Hoje começo um ciclo de catequese sobre a Igreja. É um pouco como um filho que fala da própria mãe, da própria família. Falar da Igreja é falar da nossa mãe, da nossa família. A Igreja, na verdade, não é uma instituição com fim em si mesma ou uma associação privada, uma ONG, nem tão pouco se deve restringir o olhar ao clero e ao Vaticano… “A Igreja pensa…”. Mas a Igreja somos todos! “De quem você fala?”. “Não, dos padres…” Ah, os padres são parte da Igreja, mas a Igreja somos todos! Não restringi-la aos sacerdotes, aos bispos, ao Vaticano… Estes são partes da Igreja, mas a Igreja somos todos, todos família, todos da mãe.

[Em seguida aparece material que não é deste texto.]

(* ===== verification/Prelude.v ===== *)
(** * OPNGMS console: verification of the TypeScript front end

    OPNGMS manages fleets of OPNsense firewalls for several tenants.  This
    library models its console, the React application under
    [src/frontend/src], and proves what makes its parts correct.  It reads
    beside the code: a definition has the name of the function, hook, component
    or constant it translates, and the header of each file names its sources.

    ** Parts of the program and their models

    - Requests ([api/client.ts], [api/csrf.ts]): file [Http].  A request is
      data (method, path template, parameters, body, channel); the cookie
      parser, [decodeURIComponent] and the CSRF middleware are functions.
    - Passkeys ([security/webauthnClient.ts]): file [WebAuthn]; [Base64] is the
      codec over bytes, [Client] decodes the server's options, calls the
      authenticator (an argument) and serialises its answer.
    - Data hooks (all [*Hooks.ts] files and the queries inside pages): files
      [Hooks] (records [query], [mutation], effects, and the idioms with which
      a hook reads an answer), [TenantHooks] and [PlatformHooks] (one
      definition per hook), [HookFamily] (all hooks as one type, keys and
      isolation), [HookRefresh] (what writes and failures do), [Requests] (every
      request there is, with those of the login page and the log-out).
    - The whole console over time ([main.tsx], [components/AppShell.tsx]): file
      [Console], all hooks on one cache, with requests and answers in any order,
      tenant switches, signing in and out.
    - The cache of react-query, which the console only calls: the classes
      [Cache] and [CacheLaws] of [QueryClient], with an instance.
    - The session ([auth/*], [tenant/TenantProvider.tsx],
      [components/AppShell.tsx], [App.tsx]): file [Session], with the backend's
      access matrix [backend/app/core/rbac.py] as the reference, and [Access],
      the backend's side of it from the tables on ([core/access.py],
      [core/deps.py], the endpoints of the user and of the tenants) and what
      follows for the routes; [Storage] is [localStorage] with its failures.
    - The login page ([pages/LoginPage.tsx]): file [Login], a machine of clicks
      and answers with the requests under way.
    - Languages ([i18n/*]): [I18n] (detection, and the provider,
      whose imports of a dictionary land or fail), [Dict] and [DictEn] to
      [DictJa] (the twelve dictionaries), [Render] ([replace], [replaceAll] and
      texts with parameters), [Messages] (properties over all locales).
    - The configuration catalog ([catalog/*], [config/ConfigTree.tsx]):
      [Catalog] (inputs, form with grids, the proposed change), [CatalogTab] (the
      tab: selection, panes, queries that answer again, sessions of the form),
      [CatalogTrees] (links, menu search, configuration trees).
    - Templates and profiles ([templates/*], [profiles/*]): [Templates] (the
      parts of the editor), [TemplateEditor] (the editor with the forms it
      mounts and their requests, and the atomic editor it implements),
      [LibraryPages] (the lists, the form of a profile), [ApplyTemplate] and
      [ProfileApply] (their application to a device).
    - Actions on a device ([firmware/FirmwareActions.tsx],
      [config/ChangesPanel.tsx]): [FirmwareActions] and [Actions]; [ChangeRows]
      adds the popover of a change, the panel, and the forms that propose an
      alias and add a device; [ChangeTable] is the whole changes panel as one
      machine (its list, the rows that mount and unmount with it, their checks
      for drift, the alias form) with what it draws; [PluginsTab] the plugins.
    - Confirmation dialogs ([components/ConfirmModal.tsx] and the eight
      components that open one): [Confirm], one machine for all.
    - Administration: [GroupsPage] (groups and their grants), [AdminPages]
      (SMTP, runtime settings, live push), [SecondFactor] (enrolment, recovery
      codes, passkeys, policy, trusted devices, sessions).
    - Forms seeded from a query: [Seeded], the shape three pages share, with the
      guard of the seeding effect as an argument; [ReportSettings] instantiates
      it for the report settings and the retention card.  [Schedules] is the
      page of report schedules, with the endpoint that stores them, and the
      list of reports.
    - Monitoring and logs: [Charts] (series of a chart, colours of the world
      map), [Fleet] (log fleet page, log forwarding card), [Views] (the pages and
      cards that only show queries, the direction of the layout).
    - Lists in pages ([pages/AuditPage.tsx], and the server that pages by
      cursors, class [Keyset]): [Paging]; the device timelines
      ([reliability/ReliabilityTab.tsx], [configaudit/ConfigAuditTab.tsx]),
      machines beside a server that grows: [Timeline]; the log search
      ([pages/LogsPage.tsx]), a machine against the same server: [LogsPage].
    - What is drawn: [ApplyTemplate], [FirmwareActions], [LogsPage] and [Timeline]
      draw their own states; [Screens] and [Panels] draw the pages and cards whose state is
      modelled in the files above, [Stringify] prints a raw document;
      [Composites] puts components that share a state together (the profiles
      panel with its form and dialog, the actions of a device) and draws them;
      [Drawn] draws the remaining ones (the forms of a template, charts, the log
      forwarding card, recovery codes, plugins, the mail page, audit filters).
    - Dates ([monitoring/range.ts], the pickers of three pages): [Time] (civil
      calendar, [toISOString], presets, and the times the metrics endpoint
      takes) and [Picker] (local wall-clock texts).
    - Small formats: [Formats].
    - [JsString] and [Json] hold the strings and values of JavaScript the code
      uses; [Machine] what components with state share (runs, induction over
      histories); this file holds notations, tactics and general lemmas.

    ** State and effects

    Pure functions are functions; a hook is a record whose [q_fn] or [m_fn]
    maps the server's answer to a value or a thrown message ([outcome]) and
    whose [m_success] lists the effects on the cache.  A component with state
    is a record of its state variables, an inductive type of the events that
    reach it (clicks, typed texts, answers in any order) and a function [exec]
    that runs the handler and yields the requests it sends; an event the
    component does not offer in a state is [None].  Theorems about components
    speak about every history of events.  Server, browser storage,
    authenticator and time zone are arguments, universally quantified.

    ** What the theorems show

    - Session and login: C1, C6 to C8, C26, C27 (no way around the second
      factor; over every content of the API's tables its gates and the
      console's agree, and a page shows when the API serves it; the tenant
      selection survives reloads, a passkey flow ends and releases its button,
      consent to trust a device).
    - Hooks and requests: C2 to C5, C12, C13 (what is on screen is an answer to
      the active tenant's own request, in every history; no write disturbs
      another tenant's entries, CSRF header on every state-changing request, no
      two queries share a key by accident, reads after a write are fresh but for
      listed exceptions, failures surface but for empty error bodies).
    - Destructive actions: C9, C10, C30 (confirmed one by one, for what was shown).
    - Forms: C15 to C19, C24, C25 (grants are well typed, recovery codes are
      shown until the host takes them away, which tenant a form saves for,
      schedules survive the editor and the backend, exactly the differences are
      sent, and of the secrets the typed ones of the selected method).  C16 and C17 also prove where the code falls short.
    - Second factor and passkeys: C16, C20 to C23.
    - Catalog, trees and templates: C11, C14, C29, C32, C33 (a refinement), C36.
      Changes: C31.
    - Lists, charts and dates: C34, C35, C37, C38.  Languages: C28, C39, C40.

    The other theorems of the files are the smaller contracts these rest on or
    that stand beside them: codecs, formats, links, pickers, locale detection,
    colours, views.

    ** Bounds, fuel and limits

    [decodeURIComponent] runs with the length of its text as fuel, each turn
    consuming a character; [Bytes.scale] with 6, one more than the number of
    units it can pass; [AuditPage.walk] with one more than the number of rows.
    Texts are byte strings in UTF-8, so lengths count bytes;
    lower-casing is that of ASCII where the code compares tags, and an
    argument in the searches, like the order of [localeCompare].  Numbers of
    JSON are integers; the values of a chart are an argument, the shares of the map
    integers whose ratios are exact, not doubles.  A time zone is
    a pair of functions; the exact statements take a constant offset.  Keys of
    objects that look like integers, which JavaScript enumerates first, do not
    occur as grid paths.  A page of the audit log is read at one moment: the
    theorem speaks about a list of rows that does not change while walking.
    Of react-query [Console] takes that one request per key is under way, that
    its answer is stored under that key, and that [clear] drops requests under
    way; which ones an invalidation cancels is an argument, and C12 assumes what
    the library documents, that those of queries with data on screen are.
    Of the client, C13 assumes what it documents: data only of an answer
    within 2xx, an error only of one outside.
    The catalog tab is one mount for one device, and the backend is taken to
    give a model the same grids and access mode in every answer.
    A machine takes a button as enabled unless the code disables it, so it has
    at least the histories of the page.

    ** Not modelled

    The look of components and the drawing of charts, maps and QR codes by
    their libraries; the generated types [api/schema.d.ts]; theme and build;
    the backend but for its access rules, that is, how a session row and the
    tables decide what a request may do, the endpoint of report schedules, the
    times of the metrics endpoint, the options of a passkey login, and which
    rows the other endpoints write and list ([HookRefresh.resources_written],
    [HookRefresh.resources_read]). *)
From stdpp Require Export base gmap strings option list.
From stdpp Require Export options.

(** ** Notations that read like the source

    [x orelse d] is JavaScript's nullish coalescing [x ?? d] on a value that may be
    [null]/[undefined] (an [option]); [x === y] is strict equality. *)
Declare Scope js_scope.
Delimit Scope js_scope with js.
Notation "x 'orelse' d" := (default d x) (at level 60, right associativity) : js_scope.
Notation "x === y" := (bool_decide (x = y)) (at level 70, no associativity) : js_scope.
Open Scope js_scope.

(** ** Outcome of an asynchronous function: it returns or it throws. *)
Inductive outcome (E A : Type) : Type :=
| Returned (a : A)
| Threw (e : E).
Arguments Returned {E A} a.
Arguments Threw {E A} e.

Definition outcome_bind {E A B} (m : outcome E A) (k : A -> outcome E B) : outcome E B :=
  match m with Returned a => k a | Threw e => Threw e end.
Notation "'let!' x := m 'in' k" := (outcome_bind m (fun x => k))
  (at level 200, x name, m at level 100, k at level 200) : js_scope.

(** [try { m } catch { h }]: the handler does not look at the error. *)
Definition try_catch {E A} (m : outcome E A) (h : A) : A :=
  match m with Returned a => a | Threw _ => h end.

(** ** Hint databases and tactics of the development *)
Create HintDb js.

Ltac destruct_match_goal :=
  match goal with
  | |- context [match ?x with _ => _ end] =>
      lazymatch x with context [match _ with _ => _ end] => fail | _ => destruct x eqn:? end
  end.

Ltac destruct_match_hyp :=
  match goal with
  | H : context [match ?x with _ => _ end] |- _ =>
      lazymatch x with context [match _ with _ => _ end] => fail | _ => destruct x eqn:? end
  end.

(** Splits every conditional of goal and hypotheses, then cleans up. *)
Ltac js_cases :=
  repeat (first [progress simplify_eq/= | destruct_match_hyp | destruct_match_goal]).

(** ** Lists *)
Section list_lemmas.
Context {A B : Type}.
Implicit Types (l : list A).

Lemma filter_all (P : A -> Prop) `{!forall x, Decision (P x)} l :
  Forall P l -> filter P l = l.
Proof.
  induction 1 as [|x l Hx Hl IH]; [done|].
  by rewrite filter_cons_True, IH.
Qed.

Lemma filter_none (P : A -> Prop) `{!forall x, Decision (P x)} l :
  Forall (fun x => ~ P x) l -> filter P l = [].
Proof.
  induction 1 as [|x l Hx Hl IH]; [done|].
  by rewrite filter_cons_False, IH.
Qed.

Lemma fmap_fixed (f : A -> A) l : Forall (fun x => f x = x) l -> f <$> l = l.
Proof. induction 1 as [|x l Hx Hl IH]; [done|]. rewrite fmap_cons. by rewrite Hx, IH. Qed.
End list_lemmas.

(** ** Booleans *)
Lemma bool_decide_refl {A} `{EqDecision A} (x : A) : bool_decide (x = x) = true.
Proof. by apply bool_decide_eq_true. Qed.
#[export] Hint Rewrite @bool_decide_refl : js.

(** ** Reflexive transitive closure of a step relation *)
Section reachability.
Context {S : Type} (step : S -> S -> Prop).

Inductive steps : S -> S -> Prop :=
| steps_refl s : steps s s
| steps_cons s1 s2 s3 : step s1 s2 -> steps s2 s3 -> steps s1 s3.

Lemma steps_invariant (I : S -> Prop) :
  (forall s s', I s -> step s s' -> I s') ->
  forall s s', steps s s' -> I s -> I s'.
Proof. intros Hstep s s' H. induction H; eauto. Qed.

Lemma steps_trans s1 s2 s3 : steps s1 s2 -> steps s2 s3 -> steps s1 s3.
Proof. induction 1; eauto using steps. Qed.
End reachability.
#[export] Hint Constructors steps : js.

E a Igreja é uma realidade muito mais ampla, que se abre a toda a humanidade e que não nasce em um laboratório, a Igreja não nasceu em laboratório, não nasceu de improviso. Foi fundada por Jesus, mas é um povo com uma história longa e uma preparação que tem início muito antes do próprio Cristo.
1. Esta história, ou “pre-história”, da Igreja se encontra já nas páginas do Antigo Testamento. Ouvimos o Livro do Gênesis: Deus escolheu Abraão, nosso pai na fé, e lhe pede para partir, para deixar a sua pátria terrena e seguir rumo a uma outra terra, que Ele indicaria (cfr Gen 12, 1-9). E nesta vocação Deus não chama Abraão sozinho, como indivíduo, mas envolve desde o início a sua família, os seus parentes e todos aqueles que estão a serviço da sua casa. Uma vez em caminho, – sim, assim a Igreja começa a caminhar- , depois, Deus ainda ampliará o horizonte e transbordará Abraão da sua benção, prometendo-lhe uma descendência numerosa como as estrelas do céu e como a areia da praia. O primeiro dado importante é justamente esse: começando de Abraão, Deus forma um povo para que leve a sua benção a todas as famílias da terra. E dentro desse povo nasce Jesus. É Deus que faz esse povo, esta história, a Igreja em caminho, e ali nasce Jesus, neste povo.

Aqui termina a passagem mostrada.